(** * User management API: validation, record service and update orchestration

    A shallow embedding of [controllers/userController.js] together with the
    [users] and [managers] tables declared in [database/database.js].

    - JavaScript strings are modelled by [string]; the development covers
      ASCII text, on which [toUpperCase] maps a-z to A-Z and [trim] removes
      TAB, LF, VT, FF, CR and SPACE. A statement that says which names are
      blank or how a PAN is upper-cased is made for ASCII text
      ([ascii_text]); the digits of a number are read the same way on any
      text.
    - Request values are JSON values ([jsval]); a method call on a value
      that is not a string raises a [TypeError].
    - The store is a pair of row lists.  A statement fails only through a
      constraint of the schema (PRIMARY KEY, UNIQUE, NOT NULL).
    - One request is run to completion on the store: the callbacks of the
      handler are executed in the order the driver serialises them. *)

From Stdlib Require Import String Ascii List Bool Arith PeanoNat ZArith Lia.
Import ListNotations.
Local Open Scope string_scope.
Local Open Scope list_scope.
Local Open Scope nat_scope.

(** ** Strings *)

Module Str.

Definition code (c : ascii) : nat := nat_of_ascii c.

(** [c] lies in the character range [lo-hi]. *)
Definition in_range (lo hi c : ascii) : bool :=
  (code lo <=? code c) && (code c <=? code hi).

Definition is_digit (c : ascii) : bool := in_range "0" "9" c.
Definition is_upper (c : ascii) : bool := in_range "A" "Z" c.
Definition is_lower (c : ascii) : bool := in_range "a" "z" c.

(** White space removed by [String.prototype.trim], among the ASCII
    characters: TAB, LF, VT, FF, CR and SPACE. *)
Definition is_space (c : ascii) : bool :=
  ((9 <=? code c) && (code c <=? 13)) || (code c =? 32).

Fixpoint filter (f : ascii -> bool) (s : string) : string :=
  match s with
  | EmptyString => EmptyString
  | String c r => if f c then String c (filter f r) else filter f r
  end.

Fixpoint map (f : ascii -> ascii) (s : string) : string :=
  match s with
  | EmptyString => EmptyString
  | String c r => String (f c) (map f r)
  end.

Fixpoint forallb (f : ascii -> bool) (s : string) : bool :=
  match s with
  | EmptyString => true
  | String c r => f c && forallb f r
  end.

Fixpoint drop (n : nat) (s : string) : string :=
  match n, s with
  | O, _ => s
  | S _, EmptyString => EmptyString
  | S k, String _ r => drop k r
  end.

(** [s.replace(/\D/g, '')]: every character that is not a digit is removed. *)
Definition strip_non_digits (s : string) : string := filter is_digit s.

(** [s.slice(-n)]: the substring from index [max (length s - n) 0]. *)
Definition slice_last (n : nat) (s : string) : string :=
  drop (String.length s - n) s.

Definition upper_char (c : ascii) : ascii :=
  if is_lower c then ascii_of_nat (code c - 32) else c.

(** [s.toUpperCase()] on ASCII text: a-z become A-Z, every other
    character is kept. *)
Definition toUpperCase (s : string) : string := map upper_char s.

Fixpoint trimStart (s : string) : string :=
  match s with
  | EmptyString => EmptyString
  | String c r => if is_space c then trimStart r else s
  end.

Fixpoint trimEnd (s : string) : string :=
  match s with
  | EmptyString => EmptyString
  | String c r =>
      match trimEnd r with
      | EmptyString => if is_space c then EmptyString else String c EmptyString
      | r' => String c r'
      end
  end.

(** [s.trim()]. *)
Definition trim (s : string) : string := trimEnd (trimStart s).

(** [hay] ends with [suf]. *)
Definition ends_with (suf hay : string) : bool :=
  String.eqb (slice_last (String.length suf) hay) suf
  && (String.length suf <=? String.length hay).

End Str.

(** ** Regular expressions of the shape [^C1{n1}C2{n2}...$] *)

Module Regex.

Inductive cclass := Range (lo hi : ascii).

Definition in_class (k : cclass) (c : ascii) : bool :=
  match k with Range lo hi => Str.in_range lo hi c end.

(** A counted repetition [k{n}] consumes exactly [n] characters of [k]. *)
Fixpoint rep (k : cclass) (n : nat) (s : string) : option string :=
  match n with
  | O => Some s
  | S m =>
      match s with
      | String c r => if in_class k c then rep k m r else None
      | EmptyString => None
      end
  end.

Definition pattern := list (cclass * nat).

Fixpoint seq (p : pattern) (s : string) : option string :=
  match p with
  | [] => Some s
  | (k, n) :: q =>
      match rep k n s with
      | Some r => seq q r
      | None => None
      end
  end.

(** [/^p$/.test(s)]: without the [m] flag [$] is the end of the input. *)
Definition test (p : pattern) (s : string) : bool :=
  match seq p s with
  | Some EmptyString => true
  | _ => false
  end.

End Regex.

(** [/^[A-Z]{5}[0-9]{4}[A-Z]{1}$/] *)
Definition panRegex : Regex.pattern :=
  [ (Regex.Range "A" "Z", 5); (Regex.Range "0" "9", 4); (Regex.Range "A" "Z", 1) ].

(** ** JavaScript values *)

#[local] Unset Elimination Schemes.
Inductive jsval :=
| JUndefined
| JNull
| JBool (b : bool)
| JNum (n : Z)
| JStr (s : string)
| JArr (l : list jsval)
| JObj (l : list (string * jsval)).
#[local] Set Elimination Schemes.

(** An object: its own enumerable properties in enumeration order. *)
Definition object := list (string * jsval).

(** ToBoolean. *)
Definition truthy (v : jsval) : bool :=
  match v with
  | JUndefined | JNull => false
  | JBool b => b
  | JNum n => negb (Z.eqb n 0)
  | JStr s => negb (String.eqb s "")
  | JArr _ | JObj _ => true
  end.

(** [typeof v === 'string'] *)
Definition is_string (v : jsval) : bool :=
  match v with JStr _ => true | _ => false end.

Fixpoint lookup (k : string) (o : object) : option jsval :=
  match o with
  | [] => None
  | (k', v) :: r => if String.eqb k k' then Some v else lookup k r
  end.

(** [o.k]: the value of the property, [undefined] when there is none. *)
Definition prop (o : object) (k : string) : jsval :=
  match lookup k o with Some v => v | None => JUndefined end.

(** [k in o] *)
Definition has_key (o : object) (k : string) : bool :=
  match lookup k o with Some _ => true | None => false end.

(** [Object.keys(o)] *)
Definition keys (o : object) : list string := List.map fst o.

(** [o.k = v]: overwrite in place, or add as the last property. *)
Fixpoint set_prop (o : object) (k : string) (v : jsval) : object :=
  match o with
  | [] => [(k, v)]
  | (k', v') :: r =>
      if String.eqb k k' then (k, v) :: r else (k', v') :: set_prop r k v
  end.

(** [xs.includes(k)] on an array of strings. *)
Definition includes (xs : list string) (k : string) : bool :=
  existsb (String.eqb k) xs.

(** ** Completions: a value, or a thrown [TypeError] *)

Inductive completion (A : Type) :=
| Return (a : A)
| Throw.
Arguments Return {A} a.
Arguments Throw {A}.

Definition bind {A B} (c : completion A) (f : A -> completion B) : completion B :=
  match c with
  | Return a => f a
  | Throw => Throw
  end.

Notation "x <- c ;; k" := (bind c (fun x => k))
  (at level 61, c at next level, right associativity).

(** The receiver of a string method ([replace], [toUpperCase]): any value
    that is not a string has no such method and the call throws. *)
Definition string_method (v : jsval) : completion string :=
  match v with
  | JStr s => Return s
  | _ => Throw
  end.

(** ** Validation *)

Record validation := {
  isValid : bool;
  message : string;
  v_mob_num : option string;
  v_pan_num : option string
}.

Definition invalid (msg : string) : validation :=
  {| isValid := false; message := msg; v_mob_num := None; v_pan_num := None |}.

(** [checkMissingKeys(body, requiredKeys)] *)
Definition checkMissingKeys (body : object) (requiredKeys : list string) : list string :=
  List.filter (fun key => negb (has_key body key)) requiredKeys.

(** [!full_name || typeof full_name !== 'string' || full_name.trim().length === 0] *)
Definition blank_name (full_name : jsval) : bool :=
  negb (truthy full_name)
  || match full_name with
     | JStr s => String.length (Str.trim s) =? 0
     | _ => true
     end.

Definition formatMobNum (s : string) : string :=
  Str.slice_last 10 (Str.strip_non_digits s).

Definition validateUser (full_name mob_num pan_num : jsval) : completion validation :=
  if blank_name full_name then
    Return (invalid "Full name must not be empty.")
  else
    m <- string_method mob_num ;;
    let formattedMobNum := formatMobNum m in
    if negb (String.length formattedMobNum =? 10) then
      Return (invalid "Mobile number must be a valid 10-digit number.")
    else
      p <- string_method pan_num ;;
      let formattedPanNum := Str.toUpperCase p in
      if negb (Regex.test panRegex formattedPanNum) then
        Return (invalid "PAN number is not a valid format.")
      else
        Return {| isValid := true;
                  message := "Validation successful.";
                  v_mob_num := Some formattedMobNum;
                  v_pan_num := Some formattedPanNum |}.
....
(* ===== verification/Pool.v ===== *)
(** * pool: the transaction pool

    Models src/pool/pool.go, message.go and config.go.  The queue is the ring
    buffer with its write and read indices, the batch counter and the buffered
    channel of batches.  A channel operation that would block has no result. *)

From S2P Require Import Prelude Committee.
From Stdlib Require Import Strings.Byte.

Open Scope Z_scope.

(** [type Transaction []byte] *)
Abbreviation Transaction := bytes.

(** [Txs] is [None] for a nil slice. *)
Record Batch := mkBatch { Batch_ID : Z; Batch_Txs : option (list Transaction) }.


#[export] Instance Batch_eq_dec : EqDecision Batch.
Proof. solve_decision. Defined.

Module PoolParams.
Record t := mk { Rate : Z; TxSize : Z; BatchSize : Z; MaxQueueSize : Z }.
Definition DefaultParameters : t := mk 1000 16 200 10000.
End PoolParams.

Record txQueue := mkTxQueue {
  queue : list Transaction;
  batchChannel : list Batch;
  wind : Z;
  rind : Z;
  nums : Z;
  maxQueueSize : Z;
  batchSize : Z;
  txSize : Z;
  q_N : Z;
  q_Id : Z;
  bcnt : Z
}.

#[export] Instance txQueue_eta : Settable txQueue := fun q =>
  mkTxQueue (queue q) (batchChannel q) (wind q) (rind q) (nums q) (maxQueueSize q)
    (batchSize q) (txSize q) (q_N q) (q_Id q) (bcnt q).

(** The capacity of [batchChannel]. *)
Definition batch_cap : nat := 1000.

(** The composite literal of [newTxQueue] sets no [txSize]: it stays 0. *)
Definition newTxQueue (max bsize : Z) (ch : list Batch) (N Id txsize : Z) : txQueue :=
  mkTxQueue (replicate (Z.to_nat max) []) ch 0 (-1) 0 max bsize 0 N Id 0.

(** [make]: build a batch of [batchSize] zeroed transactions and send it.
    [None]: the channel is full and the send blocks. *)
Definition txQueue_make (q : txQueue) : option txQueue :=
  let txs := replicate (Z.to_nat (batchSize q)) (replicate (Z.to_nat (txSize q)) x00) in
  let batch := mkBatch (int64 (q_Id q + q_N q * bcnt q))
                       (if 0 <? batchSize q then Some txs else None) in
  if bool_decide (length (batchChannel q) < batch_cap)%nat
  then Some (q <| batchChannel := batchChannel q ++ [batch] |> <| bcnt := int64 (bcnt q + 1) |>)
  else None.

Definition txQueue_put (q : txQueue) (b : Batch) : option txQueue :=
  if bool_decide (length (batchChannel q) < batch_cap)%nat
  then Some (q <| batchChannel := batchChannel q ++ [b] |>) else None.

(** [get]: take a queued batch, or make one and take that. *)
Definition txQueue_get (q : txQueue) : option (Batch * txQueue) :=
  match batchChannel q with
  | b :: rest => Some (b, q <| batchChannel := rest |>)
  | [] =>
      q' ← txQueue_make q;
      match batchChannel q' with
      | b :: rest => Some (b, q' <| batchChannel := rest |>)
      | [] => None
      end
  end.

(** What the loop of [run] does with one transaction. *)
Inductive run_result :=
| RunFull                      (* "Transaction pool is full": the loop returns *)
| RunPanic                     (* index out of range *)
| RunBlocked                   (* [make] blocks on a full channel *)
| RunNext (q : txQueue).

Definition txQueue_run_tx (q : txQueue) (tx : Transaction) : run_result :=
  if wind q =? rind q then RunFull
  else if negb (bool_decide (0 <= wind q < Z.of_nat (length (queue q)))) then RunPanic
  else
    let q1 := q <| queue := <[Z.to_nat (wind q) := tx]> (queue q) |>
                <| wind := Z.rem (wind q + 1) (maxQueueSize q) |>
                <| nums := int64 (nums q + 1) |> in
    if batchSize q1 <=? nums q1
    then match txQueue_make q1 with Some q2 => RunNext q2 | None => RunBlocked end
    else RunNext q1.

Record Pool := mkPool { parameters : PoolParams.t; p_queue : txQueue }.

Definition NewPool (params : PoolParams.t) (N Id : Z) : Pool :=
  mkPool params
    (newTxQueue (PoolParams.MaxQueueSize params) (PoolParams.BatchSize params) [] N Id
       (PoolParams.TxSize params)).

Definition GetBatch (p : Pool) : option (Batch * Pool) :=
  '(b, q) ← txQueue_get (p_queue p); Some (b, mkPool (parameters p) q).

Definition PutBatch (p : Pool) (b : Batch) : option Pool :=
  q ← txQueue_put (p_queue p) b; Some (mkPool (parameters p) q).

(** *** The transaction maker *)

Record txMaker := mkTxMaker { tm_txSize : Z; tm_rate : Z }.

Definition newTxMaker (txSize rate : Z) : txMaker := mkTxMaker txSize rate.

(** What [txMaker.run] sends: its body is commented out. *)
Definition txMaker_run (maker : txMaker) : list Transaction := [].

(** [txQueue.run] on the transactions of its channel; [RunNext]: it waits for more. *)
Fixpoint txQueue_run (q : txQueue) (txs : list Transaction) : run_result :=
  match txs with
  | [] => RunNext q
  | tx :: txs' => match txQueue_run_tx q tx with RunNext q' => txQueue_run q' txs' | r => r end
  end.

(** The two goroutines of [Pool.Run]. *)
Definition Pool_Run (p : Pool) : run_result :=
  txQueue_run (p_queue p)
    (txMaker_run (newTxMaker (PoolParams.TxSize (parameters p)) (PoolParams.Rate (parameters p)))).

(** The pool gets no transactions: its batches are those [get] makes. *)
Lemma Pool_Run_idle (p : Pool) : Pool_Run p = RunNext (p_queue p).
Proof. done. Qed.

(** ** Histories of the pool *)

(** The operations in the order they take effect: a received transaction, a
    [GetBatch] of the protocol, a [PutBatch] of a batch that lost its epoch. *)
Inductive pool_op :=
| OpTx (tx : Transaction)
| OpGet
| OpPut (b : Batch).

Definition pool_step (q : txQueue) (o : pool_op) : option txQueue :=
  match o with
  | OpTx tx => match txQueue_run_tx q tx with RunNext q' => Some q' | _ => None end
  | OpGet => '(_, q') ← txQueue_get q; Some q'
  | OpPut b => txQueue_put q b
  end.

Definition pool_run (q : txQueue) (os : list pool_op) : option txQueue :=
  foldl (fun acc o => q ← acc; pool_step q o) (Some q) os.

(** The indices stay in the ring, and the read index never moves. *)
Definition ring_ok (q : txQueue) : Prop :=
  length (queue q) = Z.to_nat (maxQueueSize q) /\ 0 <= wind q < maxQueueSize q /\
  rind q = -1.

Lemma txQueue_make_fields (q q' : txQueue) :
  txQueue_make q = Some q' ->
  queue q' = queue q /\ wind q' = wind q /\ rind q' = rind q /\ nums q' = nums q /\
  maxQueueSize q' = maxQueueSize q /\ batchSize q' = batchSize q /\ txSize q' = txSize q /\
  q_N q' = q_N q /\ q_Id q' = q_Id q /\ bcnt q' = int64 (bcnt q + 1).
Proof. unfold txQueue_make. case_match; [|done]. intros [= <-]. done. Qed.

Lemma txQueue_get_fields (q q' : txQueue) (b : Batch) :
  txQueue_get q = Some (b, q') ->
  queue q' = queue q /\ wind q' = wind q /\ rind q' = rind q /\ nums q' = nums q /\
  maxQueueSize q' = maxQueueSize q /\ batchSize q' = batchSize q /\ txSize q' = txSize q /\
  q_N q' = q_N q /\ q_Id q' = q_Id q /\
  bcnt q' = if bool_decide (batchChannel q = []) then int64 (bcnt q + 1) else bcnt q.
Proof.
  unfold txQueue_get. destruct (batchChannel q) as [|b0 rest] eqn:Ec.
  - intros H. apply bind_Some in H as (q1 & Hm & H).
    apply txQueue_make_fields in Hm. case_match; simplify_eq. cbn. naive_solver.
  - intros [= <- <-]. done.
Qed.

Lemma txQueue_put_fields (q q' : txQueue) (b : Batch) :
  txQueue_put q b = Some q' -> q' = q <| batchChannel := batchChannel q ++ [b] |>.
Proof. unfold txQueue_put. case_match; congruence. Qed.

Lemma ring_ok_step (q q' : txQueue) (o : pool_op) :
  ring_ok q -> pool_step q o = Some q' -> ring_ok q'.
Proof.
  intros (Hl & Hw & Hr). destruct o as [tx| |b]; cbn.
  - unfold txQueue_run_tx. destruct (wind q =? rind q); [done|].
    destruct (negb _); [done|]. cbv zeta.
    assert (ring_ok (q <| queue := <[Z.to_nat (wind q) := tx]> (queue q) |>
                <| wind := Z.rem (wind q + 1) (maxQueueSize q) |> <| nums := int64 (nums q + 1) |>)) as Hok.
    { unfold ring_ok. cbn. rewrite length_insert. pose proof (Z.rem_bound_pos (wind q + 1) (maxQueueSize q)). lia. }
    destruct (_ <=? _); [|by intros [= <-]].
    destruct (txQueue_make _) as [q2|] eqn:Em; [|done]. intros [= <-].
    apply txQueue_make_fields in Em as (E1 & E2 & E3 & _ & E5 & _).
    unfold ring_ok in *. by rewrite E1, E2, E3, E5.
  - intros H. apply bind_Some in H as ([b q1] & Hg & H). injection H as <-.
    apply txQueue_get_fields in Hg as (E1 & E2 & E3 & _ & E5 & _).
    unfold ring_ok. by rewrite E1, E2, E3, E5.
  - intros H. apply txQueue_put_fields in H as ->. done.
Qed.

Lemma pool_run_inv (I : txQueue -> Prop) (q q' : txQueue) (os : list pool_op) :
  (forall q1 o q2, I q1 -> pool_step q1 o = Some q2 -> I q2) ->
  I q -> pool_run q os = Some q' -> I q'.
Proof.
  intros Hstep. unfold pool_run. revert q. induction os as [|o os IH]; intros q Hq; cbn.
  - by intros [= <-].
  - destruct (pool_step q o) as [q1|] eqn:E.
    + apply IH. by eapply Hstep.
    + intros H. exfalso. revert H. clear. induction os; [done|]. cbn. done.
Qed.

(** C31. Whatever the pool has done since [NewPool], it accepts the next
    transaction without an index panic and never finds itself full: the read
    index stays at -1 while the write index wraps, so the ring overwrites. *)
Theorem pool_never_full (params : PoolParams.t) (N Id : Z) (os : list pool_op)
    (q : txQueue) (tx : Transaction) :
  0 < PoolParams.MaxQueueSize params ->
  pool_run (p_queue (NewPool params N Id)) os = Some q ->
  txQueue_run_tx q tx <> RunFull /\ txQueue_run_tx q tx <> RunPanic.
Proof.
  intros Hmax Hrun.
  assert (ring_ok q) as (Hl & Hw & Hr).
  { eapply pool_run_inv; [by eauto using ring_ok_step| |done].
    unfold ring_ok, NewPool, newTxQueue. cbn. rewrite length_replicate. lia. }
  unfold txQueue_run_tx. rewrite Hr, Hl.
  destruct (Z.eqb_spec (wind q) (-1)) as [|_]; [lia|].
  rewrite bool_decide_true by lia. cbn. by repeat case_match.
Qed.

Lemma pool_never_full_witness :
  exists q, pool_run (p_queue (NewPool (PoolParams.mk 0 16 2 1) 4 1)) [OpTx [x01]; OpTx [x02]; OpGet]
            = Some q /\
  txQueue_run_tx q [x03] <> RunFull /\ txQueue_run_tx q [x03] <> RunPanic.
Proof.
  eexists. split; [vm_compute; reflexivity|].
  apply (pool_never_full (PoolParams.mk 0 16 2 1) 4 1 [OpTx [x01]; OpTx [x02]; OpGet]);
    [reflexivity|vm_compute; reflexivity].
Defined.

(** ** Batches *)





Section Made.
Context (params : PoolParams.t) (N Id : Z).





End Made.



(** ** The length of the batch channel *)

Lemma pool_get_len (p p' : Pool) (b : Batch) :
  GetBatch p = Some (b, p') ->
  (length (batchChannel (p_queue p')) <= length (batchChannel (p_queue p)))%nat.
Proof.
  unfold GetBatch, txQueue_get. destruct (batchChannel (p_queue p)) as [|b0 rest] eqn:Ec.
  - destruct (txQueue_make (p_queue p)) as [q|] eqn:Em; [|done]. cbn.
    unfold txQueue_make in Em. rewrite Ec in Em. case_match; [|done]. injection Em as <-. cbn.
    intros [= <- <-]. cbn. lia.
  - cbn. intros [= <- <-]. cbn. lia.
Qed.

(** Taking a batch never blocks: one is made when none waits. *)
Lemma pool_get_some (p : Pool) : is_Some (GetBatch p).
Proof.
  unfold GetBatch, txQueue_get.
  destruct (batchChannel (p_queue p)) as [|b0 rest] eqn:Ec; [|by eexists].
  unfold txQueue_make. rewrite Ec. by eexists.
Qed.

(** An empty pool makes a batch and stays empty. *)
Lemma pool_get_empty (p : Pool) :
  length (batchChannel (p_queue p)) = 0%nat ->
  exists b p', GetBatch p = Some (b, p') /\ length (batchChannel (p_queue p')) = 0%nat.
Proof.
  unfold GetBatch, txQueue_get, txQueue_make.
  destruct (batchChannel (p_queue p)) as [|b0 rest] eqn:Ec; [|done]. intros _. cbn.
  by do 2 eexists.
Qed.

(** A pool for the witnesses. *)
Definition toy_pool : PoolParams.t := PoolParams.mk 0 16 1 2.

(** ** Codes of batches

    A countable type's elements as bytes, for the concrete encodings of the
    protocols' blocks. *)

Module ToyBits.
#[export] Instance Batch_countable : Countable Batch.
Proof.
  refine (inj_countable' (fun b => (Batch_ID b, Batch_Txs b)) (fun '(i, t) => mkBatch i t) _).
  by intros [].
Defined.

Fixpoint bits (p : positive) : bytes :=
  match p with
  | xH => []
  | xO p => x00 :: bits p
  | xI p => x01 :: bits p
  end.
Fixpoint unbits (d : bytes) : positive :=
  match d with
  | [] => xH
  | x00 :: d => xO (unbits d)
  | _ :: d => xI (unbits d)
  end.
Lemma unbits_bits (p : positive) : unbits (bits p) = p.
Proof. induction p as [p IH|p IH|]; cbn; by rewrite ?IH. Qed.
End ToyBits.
....
▸ **Exercise aim**:
Reprint exactly the lines above that start at the one with "Definition validateUser (full_name" and end at the one with "p <- string_method pan_num ;;", keeping both and adding none.

▸ **Written answer**:
Definition validateUser (full_name mob_num pan_num : jsval) : completion validation :=
  if blank_name full_name then
    Return (invalid "Full name must not be empty.")
  else
    m <- string_method mob_num ;;
    let formattedMobNum := formatMobNum m in
    if negb (String.length formattedMobNum =? 10) then
      Return (invalid "Mobile number must be a valid 10-digit number.")
    else
      p <- string_method pan_num ;;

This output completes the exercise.